O slogan “Vidas negras importam”, repetido exaustivamente dentro e fora dos Estados Unidos nos 11 dias de protestos pela morte de George Floyd, deveria ter uma variação brasileira válida para casos semelhantes e para as vítimas da covid-19: Vidas de todas as cores importam. Ninguém vai ficar para semente, mas a morte antecipada por falta de leitos ou porque medidas de prevenção deixaram de ser tomadas não é destino.
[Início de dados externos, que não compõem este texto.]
Lemma suspicionTotal_k k min max : 1 <= k -> 0 <= min <= max -> suspicionTotal k k min max = min.
Proof.
  intros Hk Hm. unfold suspicionTotal. cbv zeta. fold (suspicionRaw k k min max).
  pose proof (suspicionRaw_k k min max Hk) as H1.
  pose proof (floor_ms (suspicionRaw k k min max) min ltac:(lia) ltac:(lra)). lia.
Qed.

Lemma remaining_eq n k elapsed min max :
  0 <= n <= k -> 1 <= k -> 0 <= min <= max -> max <= MaxInt64 -> 0 <= elapsed <= MaxInt64 ->
  remainingSuspicionTime n k elapsed min max = suspicionTotal n k min max - elapsed.
Proof.
  intros Hn Hk Hm Hmax He. pose proof (suspicionTotal_range n k min max Hn Hk Hm) as Ht.
  unfold remainingSuspicionTime, suspicionTotal in *. cbv zeta in *.
  fold (suspicionRaw n k min max) in *.
  pose proof (suspicionRaw_range n k min max Hn Hk Hm) as [H1 H2].
  pose proof (floor_ms _ max ltac:(lia) H2) as H3.
  pose proof (Seconds_mono 0 min ltac:(lia) ltac:(lia)) as Hs.
  assert (H4 : 0 <= Qfloor (1000 * suspicionRaw n k min max)).
  { apply Qfloor_ge. change (Seconds 0) with (inject_Z 0 + inject_Z 0 / inject_Z 1000000000)%Q in Hs.
    change (inject_Z 0) with 0%Q in *. unfold Qdiv in Hs. lra. }
  assert (Hmin : MinInt64 <= -MaxInt64) by easy. unfold Millisecond in *.
  set (f := Qfloor (1000 * suspicionRaw n k min max)) in *.
  rewrite (i64_small f) by lia. rewrite (i64_small (f * 1000000)) by lia.
  replace (if f * 1000000 <? min then min else f * 1000000) with (Z.max min (f * 1000000))
    by (destruct (Z.ltb_spec (f * 1000000) min); lia).
  apply i64_small. lia.
Qed.
(** Adding an entry that may join the queue. *)
Lemma addItem_ok g q cur :
  queue_ok q -> entries_ok (q_idGen q) (cur :: entries q) ->
  let q' := (addItem g q cur).1 in
  contents q' ≡ₚ view cur :: contents q /\ queue_ok q' /\
  q_idGen q' = q_idGen q /\ q_RetransmitMult q' = q_RetransmitMult q /\
  exists cur', view cur' = view cur /\ lb_name cur' = lb_name cur /\ entries q' ≡ₚ cur' :: entries q.
Proof.
  intros [Hs Hh He Hn Htm Hg] Hcur. unfold addItem. destruct (Uint64 g) as [prio g']. cbn.
  set (cur' := LimitedBroadcast (lb_key cur) (lb_b cur) (lb_name cur) prio).
  assert (Hid : lb_id cur' = lb_id cur) by done.
  assert (Hfresh : Forall (fun e => lb_id e <> lb_id cur') (entries q)).
  { apply Forall_forall. intros e Hin Heq. apply en_ids in Hcur as [Hc _]%NoDup_cons. apply Hc.
    rewrite <- Hid, <- Heq. by apply list_elem_of_fmap_2. }
  pose proof (inorder_insert (q_root q) cur' Hs Hfresh) as E.
  assert (Hperm : inorder (treapInsert (q_root q) cur') ≡ₚ cur' :: entries q).
  { rewrite E, <- Permutation_middle. constructor. apply below_above_perm. }
  pose proof (entries_ok_head _ cur cur' _ eq_refl eq_refl eq_refl Hcur) as Hok.
  split_and!; [by unfold contents, entries; cbn; rewrite Hperm| |done..|by exists cur'].
  constructor; cbn; unfold entries; cbn.
  - rewrite E. by apply sorted_insert.
  - by apply heap_insert.
  - by rewrite Hperm.
  - rewrite Hn. unfold len. rewrite Hperm. cbn. lia.
  - intros name e. rewrite Hperm, elem_of_cons. destruct (String.eqb_spec (lb_name cur) "") as [E0|E0].
    + rewrite Htm. split; [tauto|]. intros ([->|Hin] & Hname & Hne); [|done].
      cbn in Hname. congruence.
    + destruct (decide (name = lb_name cur)) as [->|Hname].
      * rewrite lookup_insert_eq. split; [intros [= <-]; split_and!; [by left|done..]|].
        intros ([->|Hin] & Hname & Hne); [done|]. exfalso.
        rewrite Forall_forall in Hfresh. apply (Hfresh e Hin).
        apply (en_names _ _ Hok); [by right|by left|done|by rewrite Hname].
      * rewrite lookup_insert_ne by done. rewrite Htm.
        split; [tauto|]. intros ([->|Hin] & <- & Hne); done.
  - done.
Qed.

Lemma addItems_ok g q l :
  queue_ok q -> entries_ok (q_idGen q) (l ++ entries q) ->
  let q' := (addItems g q l).1 in
  contents q' ≡ₚ map view l ++ contents q /\ queue_ok q' /\ q_idGen q' = q_idGen q /\
  q_RetransmitMult q' = q_RetransmitMult q.
Proof.
  revert g q. induction l as [|cur l IH]; intros g q Hq Hl; [done|]. cbn [addItems].
  cbn [app] in Hl. rewrite (Permutation_middle l (entries q) cur) in Hl.
  destruct (addItem_ok g q cur Hq (entries_ok_app_r _ _ _ Hl))
    as (Hc & Hq' & Hg & Hm & cur' & Hv & Hname & Hp).
  destruct (addItem g q cur) as [q1 g1]. cbn in *.
  destruct (IH g1 q1 Hq') as (IH1 & IH2 & IH3 & IH4).
  { rewrite Hg, Hp, <- Permutation_middle. rewrite <- Permutation_middle in Hl.
    injection Hv as Hk Hb. eapply entries_ok_head; [..|exact Hl]; [|done..].
    unfold lb_id. by rewrite Hk. }
  split_and!; [|done|congruence..]. rewrite IH1, Hc. cbn. by rewrite <- Permutation_middle.
Qed.

(** *** Choosing what to send *)

Lemma keepLoop_spec Message root transmits free fuel l1 l2 :
  sorted (inorder root) -> inorder root = l1 ++ l2 -> (length l2 <= fuel)%nat ->
  keepLoop Message fuel root transmits free (head l2) =
    Some (head (dropUnfit Message transmits free l2)).
Proof.
  intros Hs. revert fuel l1. induction l2 as [|e l2 IH]; intros fuel l1 E Hf; [by destruct fuel|].
  cbn [head keepLoop dropUnfit]. destruct fuel as [|fuel]; [cbn in Hf; lia|].
  cbn [keepLoop]. destruct (_ && _); [|done].
  rewrite (treapNext_spec root e l1 l2 Hs E). apply (IH fuel (l1 ++ [e])).
  - by rewrite <- app_assoc.
  - cbn in Hf. lia.
Qed.

Lemma dropUnfit_split Message transmits free l :
  exists p, l = p ++ dropUnfit Message transmits free l /\
    Forall (fun e => lb_transmits e = transmits /\ free < len (Message (lb_b e))) p.
Proof.
  induction l as [|e l (p & E & Hp)]; [by exists []|]. cbn [dropUnfit].
  destruct (_ && _) eqn:Eb; [|by exists []].
  exists (e :: p). split; [by rewrite <- app_comm_cons, <- E|]. constructor; [|done].
  apply andb_true_iff in Eb. lia.
Qed.

(** Nothing of the tier is left in [above] once its first fitting entry
    belongs to another tier. *)
Lemma tier_done Message transmits free l :
  sorted l -> Forall (fun e => transmits <= lb_transmits e) l ->
  match head (dropUnfit Message transmits free l) with
  | Some e => lb_transmits e <> transmits
  | None => True
  end ->
  forall e, e ∈ l -> lb_transmits e = transmits -> free < len (Message (lb_b e)).
Proof.
  intros Hs Ht Hh e Hin He. destruct (dropUnfit_split Message transmits free l) as (p & E & Hp).
  destruct (dropUnfit Message transmits free l) as [|x r]; cbn in Hh.
  - rewrite app_nil_r in E. subst p. rewrite Forall_forall in Hp. by apply Hp.
  - rewrite E in Hs, Hin, Ht. apply elem_of_app in Hin as [Hin|Hin].
    { rewrite Forall_forall in Hp. by apply Hp. }
    exfalso. apply Forall_app in Ht as [_ (Hx & _)%Forall_cons_1].
    apply elem_of_cons in Hin as [->|Hin]; [done|].
    apply sorted_middle in Hs as (_ & _ & _ & Hxr). rewrite Forall_forall in Hxr.
    specialize (Hxr e Hin). unfold lt_entry, less in Hxr.
    change (k_transmits (lb_key x)) with (lb_transmits x) in Hxr.
    change (k_transmits (lb_key e)) with (lb_transmits e) in Hxr.
    rewrite (proj2 (Z.eqb_neq (lb_transmits x) (lb_transmits e))) in Hxr by lia. cbn in Hxr. lia.
Qed.

(** What the search key separates. *)
Lemma above_tier transmits free e :
  less (lb_key e) (Key transmits free MaxInt64) = false -> transmits <= lb_transmits e.
Proof.
  unfold less, lb_transmits. cbn.
  destruct (Z.eqb_spec (k_transmits (lb_key e)) transmits); cbn; [lia|].
  destruct (Z.ltb_spec (k_transmits (lb_key e)) transmits); [done|lia].
Qed.

Lemma below_tier transmits free e :
  less (lb_key e) (Key transmits free MaxInt64) = true -> lb_transmits e = transmits ->
  lb_id e <= MaxInt64 -> free < lb_msgLen e.
Proof.
  unfold less, lb_transmits, lb_id, lb_msgLen. cbn. intros H E Hid. rewrite E, Z.eqb_refl in H. cbn in H.
  destruct (Z.eqb_spec (k_msgLen (lb_key e)) free); cbn in H; lia.
Qed.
Idade e doenças preexistentes não podem ser motivo para naturalizar a morte de mais de 34 mil pessoas, como o presidente Jair Bolsonaro faz com certa regularidade, em sua cruzada contra o distanciamento social. Pessoas com cardiopatias, diabetes, obesidade e até câncer podem prolongar a vida por vários anos, graças aos avanços da medicina.
Dizer que a covid-19 “mata principalmente pessoas com mais de 60 anos”, como se atenuasse a gravidade da pandemia, é retroceder ao tempo em que a expectativa de vida no mundo era de 50 anos e, quem passasse, estava no lucro. Tratar os idosos e doentes como descartáveis é cruel, desumano e eugenista, como se só os jovens saudáveis tivessem o direito de viver.
De alguma forma, o racismo e a covid-19 se cruzaram nos Estados Unidos. Lá, os negros morrem mais (na proporção de infectados) porque falta um sistema público de saúde que proteja os pobres. E mesmo que parte dos negros americanos tenha conseguido ascender na pirâmide social, há milhões que sofrem com o racismo e que agora resolveram soltar o grito preso na garganta. Esse é um dos ingredientes que vitaminaram os protestos.
No Brasil, os negros sofrem diariamente com todo tipo de discriminação. Dizer que aqui não existe racismo é fechar os olhos para as dezenas de mortes de adultos confundidos com bandidos e de crianças vítimas de balas perdidas nas favelas.
O George Floyd brasileiro poderia ser o menino João Pedro, estudante de 14 anos, morto a tiros de fuzil dentro de casa, em São Gonçalo, no Rio de Janeiro, na metade de maio. Ou o músico Evaldo dos Santos Rosa, de 51 anos, metralhado por soldados do Exército, também n o Rio, na Kombi em que estava com a família em 2019. A lista de casos comparáveis ao de Floyd é interminável, mas falta o vídeo da vítima sendo abatida.
No Brasil, os protestos contra a morte de inocentes pela polícia ou por seguranças particulares são escassos e, em geral, não ultrapassam os limites das comunidades em que vivem as famílias enlutadas.
Na pandemia, que ainda não chegou ao pico, não se tem dados confiáveis sobre o perfil de todos os mortos, mas o vírus leva vidas brancas, vidas negras, vidas índias, vidas de todas as cores.